About your personal response and the views of others.... It is much more important to establish what YOU think about the text, and then only support it with slight references to others. This is a quote from the Board of Studies Module B Support Document:
"Misplaced emphasis may lead students to rely on the views of others, rather than developing their own informed view. Exploring the perspectives of others and discussion and evaluation of how the prescribed text has been received in different contexts should enhance rather than overshadow a student’s personal engagement with and close analysis of the prescribed text. The view students develop must continue to be supported with detailed textual reference from the prescribed text.
Students refine their interpretation by testing their perspective against the perspectives of others. During this process students consider aspects of the text that they may not have considered previously, thereby deepening their own understanding and sharpening their personal view of the text’s value and its meaning. The teacher’s careful direction of students as they refer to other perspectives will enable them to develop and demonstrate their understanding of the prescribed text."
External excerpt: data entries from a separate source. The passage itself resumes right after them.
(** * LocalRouter connectors: the session supervisor, in Rocq

    A shallow embedding of the TypeScript sources of the three packages
    [mcp-base], [claude-code-mcp] and [codex]:

    - [JsNumber], [JsString], [JsArray], [Json], [JsMap]: the fragments
      of the JavaScript runtime the sources rely on (numbers and the way
      they print, string slicing and trimming, array slicing, JSON values
      and their string conversions, insertion-ordered [Map]s);
    - [AnswerParser]: mcp-base/src/answer-parser.ts;
    - [EventBuffer]: mcp-base/src/event-buffer.ts;
    - [ClaudeStreamParser], [CodexStreamParser]: [parseEvent] of the two
      stream-parser.ts;
    - [Claude]: claude-code-mcp/src/permission-manager.ts and
      session-manager.ts, as a transition system over the state of a
      running connector ([listSessions], which reads the file system, is
      left out);
    - [ClaudeProcess]: [sendMessage] of
      claude-code-mcp/src/process-manager.ts;
    - [Codex]: codex/src/approval-manager.ts, the [QuestionManager] of
      mcp-base/src/question-manager.ts, [sendApprovalResponse] of
      codex/src/process-manager.ts, and codex/src/session-manager.ts, as
      a transition system as well ([listSessions] and
      [scanSessionDirectory] are left out).

    Promises, timers and child processes belong to the runtime: a promise
    is modelled by its settled value, a timer by its closure and whether
    it is still armed, a process by its handle and the effects the
    connector has on it.  What a call gets from the runtime is an
    argument of its model: the clock, the working directory
    ([process.cwd()], taken to return), the handle of a spawned process
    or the fact that the spawn throws, and whether a stdin can be
    written.  The first half of the file holds the model, the second
    half the lemmas and the theorems about it. *)

From Stdlib Require Import ZArith Lia Bool Ascii String.
From Stdlib Require DecimalString.
From stdpp Require Import base option list strings gmap.

Local Open Scope Z_scope.

Set Warnings "-register-all".

(* ===================================================================== *)
(** * Part I: the model                                                   *)
(* ===================================================================== *)

(** ** JavaScript numbers

    A Number is a double.  [Finite negative m e] is the value
    [(-1)^negative * m * 2^e]; a double has [0 <= m < 2^53] and
    [-1074 <= e <= 971], and [m = 0] is one of the two zeros.
    [JSON.parse] yields the infinities for a literal that is too large
    (1e999); NaN is no JSON value, the type has it for completeness.
    [ofZ] and [ofDecimal] give the double of an integer and of a decimal
    literal, [toString] the text JavaScript prints for a double. *)
Module JsNumber.

Inductive t :=
| Finite (negative : bool) (mantissa : Z) (exponent : Z)
| Infinity (negative : bool)
| NaN.

Definition minExponent : Z := -1074.

Definition maxExponent : Z := 971.

(** The mantissa and the exponent of the format: the mantissa is in
    [2^52, 2^53), or the exponent is the smallest one (a subnormal
    number). *)
Definition normalize (m e : Z) : Z * Z :=
  let b := Z.log2 m in
  if b <? 52 then
    let d := Z.max 0 (Z.min (52 - b) (e - minExponent)) in
    (Z.shiftl m d, e - d)
  else
    let d := b - 52 in
    if m mod 2 ^ d =? 0 then (m / 2 ^ d, e + d) else (m, e).

(** The Number value for the integer [z]: the double nearest to [z], the
    one with the even mantissa when two are as near; an integer that is
    a double is its own Number value. *)
Definition ofZ (z : Z) : t :=
  let a := Z.abs z in
  let b := Z.log2 a in
  if b <? 53 then Finite (z <? 0) a 0
  else
    let d := b - 52 in
    let q := a / 2 ^ d in
    let r := a mod 2 ^ d in
    let half := 2 ^ (d - 1) in
    let q := if (half <? r) || ((r =? half) && Z.odd q) then q + 1 else q in
    let '(q, d) := if q =? 2 ^ 53 then (2 ^ 52, d + 1) else (q, d) in
    if d >? maxExponent then Infinity (z <? 0) else Finite (z <? 0) q d.


(** The decimal digits of an integer that is not negative. *)
Definition digits (n : Z) : string :=
  DecimalString.NilZero.string_of_int (Z.to_int n).

(** [s * 10^p] compared with [q * 2^x], exactly. *)
Definition compareScaled (s p q x : Z) : comparison :=
  (Z.shiftl (s * 10 ^ Z.max p 0) (Z.max (- x) 0)
     ?= Z.shiftl q (Z.max x 0) * 10 ^ Z.max (- p) 0).

Fixpoint adjustExponent (fuel : nat) (m e n : Z) : Z :=
  match fuel with
  | O => n
  | S fuel' =>
      match compareScaled 1 n m e with
      | Gt =>
          match compareScaled 1 (n - 1) m e with
          | Gt => adjustExponent fuel' m e (n - 1)
          | _ => n
          end
      | _ => adjustExponent fuel' m e (n + 1)
      end
  end.

(** The [n] with [10^(n-1) <= m * 2^e < 10^n], from an estimate by the
    binary logarithm that is off by two at most. *)
Definition decimalExponent (m e : Z) : Z :=
  adjustExponent 8 m e ((Z.log2 m + e) * 30103 / 100000 + 1).

(** [s * 10^p] is read back as the double [m * 2^e]: it lies between the
    midpoints to the two neighbours of the double, a midpoint itself
    counting when the mantissa is even.  In units of a quarter of
    [2^e]; below a power of two the neighbour is half as far. *)
Definition roundsTo (m e s p : Z) : bool :=
  let low :=
    if (m =? 2 ^ 52) && (e >? minExponent) then 4 * m - 1 else 4 * m - 2 in
  let high := 4 * m + 2 in
  let closed := Z.even m in
  match compareScaled s p low (e - 2) with
  | Gt => true
  | Eq => closed
  | Lt => false
  end
  &&
  match compareScaled s p high (e - 2) with
  | Lt => true
  | Eq => closed
  | Gt => false
  end.

(** The [s] of [k] digits for which [s * 10^(n-k)] is read back as the
    double, the nearest to the double if there are two, the even one if
    both are as near. *)
Definition candidate (m e n k : Z) : option Z :=
  let p := n - k in
  let s0 := (Z.shiftl m (Z.max e 0) * 10 ^ Z.max (- p) 0)
              / Z.shiftl (10 ^ Z.max p 0) (Z.max (- e) 0) in
  let s1 := s0 + 1 in
  match roundsTo m e s0 p, roundsTo m e s1 p with
  | true, false => Some s0
  | false, true => Some s1
  | true, true =>
      match compareScaled (2 * s0 + 1) p (2 * m) e with
      | Gt => Some s0
      | Lt => Some s1
      | Eq => Some (if Z.even s0 then s0 else s1)
      end
  | false, false => None
  end.

(** The least number of digits [k] that has a candidate, from [k] on;
    seventeen digits tell any two doubles apart. *)
Fixpoint shortest (fuel : nat) (m e n k : Z) : Z * Z :=
  match candidate m e n k with
  | Some s => (s, k)
  | None =>
      match fuel with
      | O => (Z.shiftl m (Z.max e 0) * 10 ^ Z.max (k - n) 0
                / Z.shiftl (10 ^ Z.max (n - k) 0) (Z.max (- e) 0), k)
      | S fuel' => shortest fuel' m e n (k + 1)
      end
  end.

Fixpoint zeros (n : nat) : string :=
  match n with
  | O => EmptyString
  | S n' => String "0" (zeros n')
  end.

(** The notation of the value [0.ds * 10^n] ([ds] the digits): plain up
    to 21 digits before the point and 6 zeros after it, with an exponent
    beyond. *)
Definition format (ds : string) (n : Z) : string :=
  let k := Z.of_nat (String.length ds) in
  if (k <=? n) && (n <=? 21) then
    ds +:+ zeros (Z.to_nat (n - k))
  else if (0 <? n) && (n <=? 21) then
    substring 0 (Z.to_nat n) ds +:+ "."
      +:+ substring (Z.to_nat n) (Z.to_nat (k - n)) ds
  else if (-6 <? n) && (n <=? 0) then
    "0." +:+ zeros (Z.to_nat (- n)) +:+ ds
  else
    let sign : string := if n - 1 <? 0 then "-" else "+" in
    let exponent := sign +:+ digits (Z.abs (n - 1)) in
    if k =? 1 then ds +:+ "e" +:+ exponent
    else substring 0 1 ds +:+ "." +:+ substring 1 (Z.to_nat (k - 1)) ds
           +:+ "e" +:+ exponent.

(** [String(v)], that is [Number::toString] in radix 10: the shortest
    decimal that is read back as the same double. *)
Definition toString (v : t) : string :=
  match v with
  | NaN => "NaN"
  | Infinity negative => if negative then "-Infinity" else "Infinity"
  | Finite negative mantissa exponent =>
      if mantissa <=? 0 then "0"
      else
        let '(m, e) := normalize mantissa exponent in
        let n := decimalExponent m e in
        let '(s, k) := shortest 20 m e n 1 in
        let '(ds, n) :=
          if s =? 10 ^ k then ("1"%string, n + 1) else (digits s, n) in
        let sign : string := if negative then "-" else "" in
        sign +:+ format ds n
  end.

(** Truthiness: the zeros and NaN are falsy. *)
Definition truthy (v : t) : bool :=
  match v with
  | Finite _ mantissa _ => negb (mantissa =? 0)
  | Infinity _ => true
  | NaN => false
  end.

Definition isFinite (v : t) : bool :=
  match v with
  | Finite _ _ _ => true
  | _ => false
  end.

End JsNumber.

(** ** JavaScript strings

    A JavaScript string is a sequence of UTF-16 code units.  The model is
    Rocq's [string], each [ascii] standing for one code unit in the range
    0..255 (Latin-1); code units above 255 are outside the model. *)
Module JsString.

(** [String.prototype.length]. *)
Definition length (s : string) : Z := Z.of_nat (String.length s).

(** White space and line terminators, as [String.prototype.trim] strips
    them, among the code units 0..255: TAB, LF, VT, FF, CR, SP and NBSP. *)
Definition isWhiteSpace (c : ascii) : bool :=
  let n := N_of_ascii c in
  ((9 <=? n) && (n <=? 13) || (n =? 32) || (n =? 160))%N.

Fixpoint indexOfFrom (c : ascii) (s : string) (i : Z) : Z :=
  match s with
  | EmptyString => -1
  | String a s' => if Ascii.eqb a c then i else indexOfFrom c s' (i + 1)
  end.

(** [s.indexOf(c)] for a one-character search string: the index of the
    first occurrence, or -1. *)
Definition indexOf (s : string) (c : ascii) : Z := indexOfFrom c s 0.

(** The clamping of a relative index that [slice] applies to both of its
    arguments: a negative index counts from the end. *)
Definition relativeIndex (len k : Z) : Z :=
  if k <? 0 then Z.max (len + k) 0 else Z.min k len.

(** [s.slice(start, stop)]; [stop = None] is the one-argument call. *)
Definition slice (s : string) (start : Z) (stop : option Z) : string :=
  let len := length s in
  let from := relativeIndex len start in
  let to := match stop with Some e => relativeIndex len e | None => len end in
  substring (Z.to_nat from) (Z.to_nat (Z.max (to - from) 0)) s.

Fixpoint trimStart (s : string) : string :=
  match s with
  | EmptyString => EmptyString
  | String a s' => if isWhiteSpace a then trimStart s' else s
  end.

Fixpoint trimEnd (s : string) : string :=
  match s with
  | EmptyString => EmptyString
  | String a s' =>
      match trimEnd s' with
      | EmptyString => if isWhiteSpace a then EmptyString else String a EmptyString
      | t => String a t
      end
  end.

(** [s.trim()]. *)
Definition trim (s : string) : string := trimEnd (trimStart s).

(** [s.startsWith(p)]. *)
Definition startsWith (s p : string) : bool := String.prefix p s.

(** [String(n)] for the Number whose value is the integer [n]: all the
    digits of an integer below 2^53, which is where a clock value and an
    exit code are. *)
Definition ofNumber (n : Z) : string := JsNumber.toString (JsNumber.ofZ n).

(** [`${code}`] for [code: number | null]. *)
Definition ofExitCode (code : option Z) : string :=
  match code with
  | Some c => ofNumber c
  | None => "null"
  end.

Fixpoint join (sep : string) (parts : list string) : string :=
  match parts with
  | [] => ""%string
  | [p] => p
  | p :: rest => p +:+ sep +:+ join sep rest
  end.

(** *** Vocabulary for the statements about strings *)

(** The character [c] occurs in [s]. *)
Fixpoint occurs (c : ascii) (s : string) : Prop :=
  match s with
  | EmptyString => False
  | String a s' => a = c \/ occurs c s'
  end.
A lot of girls at my school in the trials based their arguments on saying "there is this undestanding and this understanding", rather than saying "this is what I understand the text to mean"... and they got really low marks for their Module B essays (in our case.. King Lear). So yeah, they're pretty much looking for waht you think, backed up by what others think.... rather than just the various interpretations out there. As for what they're going to ask us, I wish I could answer that.